Not on display
- Louise Bourgeois 1911–2010
- Bronze, silver nitrate patina
- Object: 86 x 596 x 127 mm, 6 kg
- ARTIST ROOMS
Tate and National Galleries of Scotland. Lent by the Artist Rooms Foundation 2013
On long term loan
Give or Take is a bronze sculpture with a silver nitrate patina. It depicts an outstretched and closed hand, connected to form a single entity. The object appears to be two forearms fused together, one blending into the other, but is otherwise disembodied. The work was made by Louise Bourgeois in 2002 by casting the hands and forearms of her longtime assistant Jerry Gorovoy. Gorovoy was a frequent model for Bourgeois’s works, particularly those which feature hands. Another bronze sculpture, The Welcoming Hands 1996 (Jardin des Tuileries, Paris) for instance, shows the artist’s hands clutching those of Gorovoy and in the series of drawings 10am is When You Come to Me 2006 (Tate AL00345) their hands reach out, meet and interact in a reflection on their friendship and working relationship. Bourgeois met Gorovoy in the late 1970s: he was her assistant, close friend and confidant for over thirty years.
As the title suggests, the hands in Give or Take visualise the physical acts of giving and taking. The outstretched hand appears to offer support, comfort and reassurance, as well as suggesting loneliness: while the closed hand appears to deny human contact suggesting withdrawal or contentment. Hands occur frequently in Bourgeois’s work, often as symbols of support and dependence, such as in Nature Study 1986 (Tate AL00228). Give or Take, however, presents a far more ambiguous view of human relationships. Rather than show the interaction between two bodies, this single limb uncannily represents two opposing gestures, perhaps referring to the experience of sustaining contradictory feelings and desires, a theme Bourgeois had explored before in her important sculpture Janus Fleuri from 1968 (Tate AL00347).
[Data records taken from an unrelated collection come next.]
(** *** What the further properties speak of *)

(** What [processFile] may change of a row of [files]. *)
Definition same_upload (old new : File.t) : Prop :=
  File.id new = File.id old
  /\ File.userId new = File.userId old
  /\ File.folderId new = File.folderId old
  /\ File.name new = File.name old
  /\ File.originalName new = File.originalName old
  /\ File.size new = File.size old
  /\ File.mimeType new = File.mimeType old
  /\ File.filePath new = File.filePath old
  /\ File.metadata new = File.metadata old
  /\ File.createdAt new = File.createdAt old.

(** The row that the upload handler stores for a part. *)
Definition uploaded_row (userId : string) (folderId : option Z)
    (part : MulterFile) (id now : Z) : File.t :=
  File.mk id userId folderId (filename part) (originalname part)
    (mf_size part) (mimetype part) (mf_path part) None None None None
    (Some "processing") now now.

(** [rows] are the rows of the parts [parts], in order, with the ids that
    follow [seq]. *)
Fixpoint mirror (userId : string) (folderId : option Z) (seq : Z)
    (parts : list MulterFile) (rows : list File.t) : Prop :=
  match parts, rows with
  | [], [] => True
  | part :: parts', row :: rows' =>
      (exists now, row = uploaded_row userId folderId part (seq + 1) now)
      /\ mirror userId folderId (seq + 1) parts' rows'
  | _, _ => False
  end.

(** What an update may change of a row of [ai_commands]. *)
Definition same_command (old new : AiCommand.t) : Prop :=
  AiCommand.id new = AiCommand.id old
  /\ AiCommand.userId new = AiCommand.userId old
  /\ AiCommand.command new = AiCommand.command old
  /\ AiCommand.createdAt new = AiCommand.createdAt old.

(** [rows] are the rows of the folders [structure], in order, with the ids
    that follow [seq]. *)
Fixpoint stored_as (userId : string) (seq : Z)
    (structure : list FolderStructure) (rows : list Folder.t) : Prop :=
  match structure, rows with
  | [], [] => True
  | folder :: structure', row :: rows' =>
      (exists now,
         row = Folder.mk (seq + 1) userId (fs_name folder)
                 (fs_parentId folder) (fs_path folder) now now)
      /\ stored_as userId (seq + 1) structure' rows'
  | _, _ => False
  end.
Despite the singularity of the object, the ‘giving’ and ‘taking’ hands might also be seen as oppositional. That these hands could never embrace, seems to indicate that the apparently symbiotic actions of giving and taking are rarely reciprocal. This is echoed in the artist’s decision to title the work Give or Take, rather than follow the form of the commonplace phrase ‘give and take’. Whereas the latter suggests cooperation and mutual understanding, the work’s title proposes an ultimatum, between two irreconcilable positions.
This work may also be seen to exemplify a ‘part-object’, a term used by psychoanalysts such as Melanie Klein to refer to parts of the body that attest to physical and emotional relationships between infants and adults. The art historian Mignon Nixon has written on the subject of the part-object and its influence on Bourgeois’s work: ‘Klein contends that the subject first relates to its environment as a field of objects (called part-objects) to be fused or fragmented, possessed or destroyed, by means of phantasies of introjection, projection and splitting that are themselves produced by the drives.’ (Nixon 2005, p.8.) Nixon argues that by fragmenting parts of the body, Bourgeois represents the complex array of emotional states that structure our identities and relationships.
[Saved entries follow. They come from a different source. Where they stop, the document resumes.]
(** No run of [go] opens a second connection: whatever happens, it
    makes at most one [socket] call and at most one [connect] call. *)
Theorem go_opens_at_most_one_connection
  (fuel : nat) (cfgfile : string) (svr : option string)
  (argc : Z) (argv : list string) :
  (count_events is_socket
     (trace (go env ip_literal fuel cfgfile svr argc argv)) <= 1)%nat /\
  (count_events is_connect
     (trace (go env ip_literal fuel cfgfile svr argc argv)) <= 1)%nat.
Proof.
  split.
  - apply (go_at_most_one is_socket).
    + intros e He. destruct e; try discriminate; reflexivity.
    + intros cfg. unfold contact_server.
      apply (at_most_bind 0 1).
      * apply at_most_never. unfold resolve. never_tac.
      * intros addr.
        apply (at_most_bind 1 0); [apply at_most_call | intros fd].
        apply at_most_never. never_tac.
  - apply (go_at_most_one is_connect).
    + intros e He. destruct e; try discriminate; reflexivity.
    + intros cfg. unfold contact_server.
      apply (at_most_bind 0 1).
      * apply at_most_never. unfold resolve. never_tac.
      * intros addr.
        apply (at_most_bind 0 1);
          [apply at_most_never; never_tac | intros fd].
        apply (at_most_bind 0 1);
          [apply at_most_never; never_tac | intros _].
        apply (at_most_bind 1 0); [apply at_most_call | intros r].
        apply at_most_never. never_tac.
Qed.

Lemma read_loop_no_write (fuel : nat) (ssl : SSL) (i : nat) :
  never is_write (read_loop env fuel ssl i).
Proof.
  revert i. induction fuel as [| fuel IH]; intros i; cbn [read_loop].
  - apply never_nil.
  - never_tac. apply IH.
Qed.

Lemma other_write_is_write (e : event) :
  other_write e = true -> is_write e = true.
Proof. destruct e; try discriminate; reflexivity. Qed.

Lemma is_write_data_event (e : event) :
  is_write e = true -> data_event e = true.
Proof. destruct e; try discriminate; reflexivity. Qed.

Lemma go_cmd_no_other_write (fuel : nat) (ssl : SSL) (argc : Z)
  (argv : list string) :
  never other_write (go_cmd env fuel ssl argc argv).
Proof.
  unfold go_cmd. never_tac.
  apply (never_impl is_write); [apply other_write_is_write |].
  apply read_loop_no_write.
Qed.

(** In no run of [go] does the client write to the channel more than
    once, and what it writes is the fixed request: a short or failed
    write is not followed by another. *)
Theorem go_writes_at_most_once
  (fuel : nat) (cfgfile : string) (svr : option string)
  (argc : Z) (argv : list string) :
  (count_events is_write
     (trace (go env ip_literal fuel cfgfile svr argc argv)) <= 1)%nat /\
  forall data,
    In (E_SSL_write data)
      (trace (go env ip_literal fuel cfgfile svr argc argv)) ->
    data = cmd.
Proof.
  assert (Hpre : forall e, stage_of e = None -> data_event e = false).
  { intros e He. destruct e; try discriminate He; reflexivity. }
  assert (Hctx : forall cfg, never data_event (setup_ctx env cfg)).
  { intros cfg. apply (stages_within_never data_event 0 0).
    - intros e He. destruct (data_event_stage e He) as [s [Hs Hlt]].
      exists s. split; [exact Hs | lia].
    - apply stages_within_one, setup_ctx_stage. }
  assert (Hcs : forall svr' cfg,
            never data_event (contact_server env ip_literal svr' cfg)).
  { intros svr' cfg.
    apply (stages_within_never data_event 1 2 _ data_event_stage).
    apply contact_server_stages. }
  split.
  - unfold go.
    apply (at_most_bind 0 1);
      [apply at_most_never; never_tac | intros c].
    apply (at_most_bind 0 1);
      [apply at_most_never; never_tac | intros _].
    apply (at_most_bind 0 1);
      [apply at_most_never; never_tac | intros [cfg |]];
      [| apply at_most_exits].
    apply (at_most_bind 0 1);
      [apply at_most_never; never_tac | intros _].
    apply (at_most_bind 0 1); [| intros ctx].
    { apply at_most_never, (never_impl data_event), Hctx.
      apply is_write_data_event. }
    apply (at_most_bind 0 1); [| intros fd].
    { apply at_most_never, (never_impl data_event), Hcs.
      apply is_write_data_event. }
    apply (at_most_bind 0 1); [| intros ssl].
    { apply at_most_never, (never_impl data_event), setup_ssl_no_data.
      apply is_write_data_event. }
    apply (at_most_bind 1 0); [| intros _].
    { unfold at_most.
      rewrite count_is_write, go_cmd_writes_cmd_once. cbn. lia. }
    apply at_most_never.
    unfold SSL_free, close, SSL_CTX_free, config_delete. never_tac.
  - assert (Hnever : never other_write
                       (go env ip_literal fuel cfgfile svr argc argv)).
    { unfold go.
      apply never_bind; [never_tac | intros c].
      apply never_bind; [never_tac | intros _].
      apply never_bind; [never_tac | intros [cfg |]]; [| apply never_nil].
      apply never_bind; [never_tac | intros _].
      apply never_bind; [| intros ctx].
      { apply (never_impl data_event), Hctx.
        intros e He. apply is_write_data_event, other_write_is_write, He. }
      apply never_bind; [| intros fd].
      { apply (never_impl data_event), Hcs.
        intros e He. apply is_write_data_event, other_write_is_write, He. }
      apply never_bind; [| intros ssl].
      { apply (never_impl data_event), setup_ssl_no_data.
        intros e He. apply is_write_data_event, other_write_is_write, He. }
      apply never_bind; [apply go_cmd_no_other_write | intros _].
      unfold SSL_free, close, SSL_CTX_free, config_delete. never_tac. }
    intros data Hin. unfold never in Hnever.
    rewrite Forall_forall in Hnever. specialize (Hnever _ Hin).
    cbn in Hnever. apply negb_false_iff, String.eqb_eq in Hnever.
    exact Hnever.
Qed.

End OneConnection.

(** ** go and control-enable *)

Section ControlEnable.

Context {K : openssl_constants}.
Variable env : environment.
Variable ip_literal : string -> option (address_family * string).

Lemma handshake_loop_with_config (cfg : config_file) (fuel : nat)
  (ssl : SSL) (i : nat) :
  handshake_loop (with_config env cfg) fuel ssl i =
  handshake_loop env fuel ssl i.
Proof.
  revert i. induction fuel as [| fuel IH]; intros i; [reflexivity |].
  rewrite !handshake_loop_step, IH. reflexivity.
Qed.

Lemma read_loop_with_config (cfg : config_file) (fuel : nat)
  (ssl : SSL) (i : nat) :
  read_loop (with_config env cfg) fuel ssl i = read_loop env fuel ssl i.
Proof.
  revert i. induction fuel as [| fuel IH]; intros i; [reflexivity |].
  rewrite !read_loop_step, IH. reflexivity.
Qed.

Lemma setup_ssl_with_config (cfg : config_file) (fuel : nat)
  (ctx : SSL_CTX) (fd : Z) :
  setup_ssl (with_config env cfg) fuel ctx fd = setup_ssl env fuel ctx fd.
Proof.
  unfold setup_ssl.
  apply bind_ext; [reflexivity | intros [ssl |]]; [| reflexivity].
  apply bind_ext; [reflexivity | intros ssl1].
  apply bind_ext; [reflexivity | intros ssl2].
  apply bind_ext; [reflexivity | intros [ssl3 r]].
  apply bind_ext; [reflexivity | intros _].
  apply bind_ext; [apply handshake_loop_with_config | intros _].
  reflexivity.
Qed.

Lemma go_cmd_with_config (cfg : config_file) (fuel : nat) (ssl : SSL)
  (argc : Z) (argv : list string) :
  go_cmd (with_config env cfg) fuel ssl argc argv =
  go_cmd env fuel ssl argc argv.
Proof.
  unfold go_cmd.
  apply bind_ext; [reflexivity | intros r].
  apply bind_ext; [reflexivity | intros _].
  apply read_loop_with_config.
Qed.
Mignon Nixon, Fantastic Reality: Louise Bourgeois and a Story of Modern Art, Cambridge, Massachusetts and London 2005.
Francis Morris (ed.), Louise Bourgeois, exhibition catalogue, Tate Modern, London 2007, reproduced p.63.
Lucy Askew and Anthony d’Offay, Louise Bourgeois: A Woman Without Secrets, exhibition catalogue, National Galleries of Scotland, Edinburgh 2013, pp.58, 85, reproduced p.59.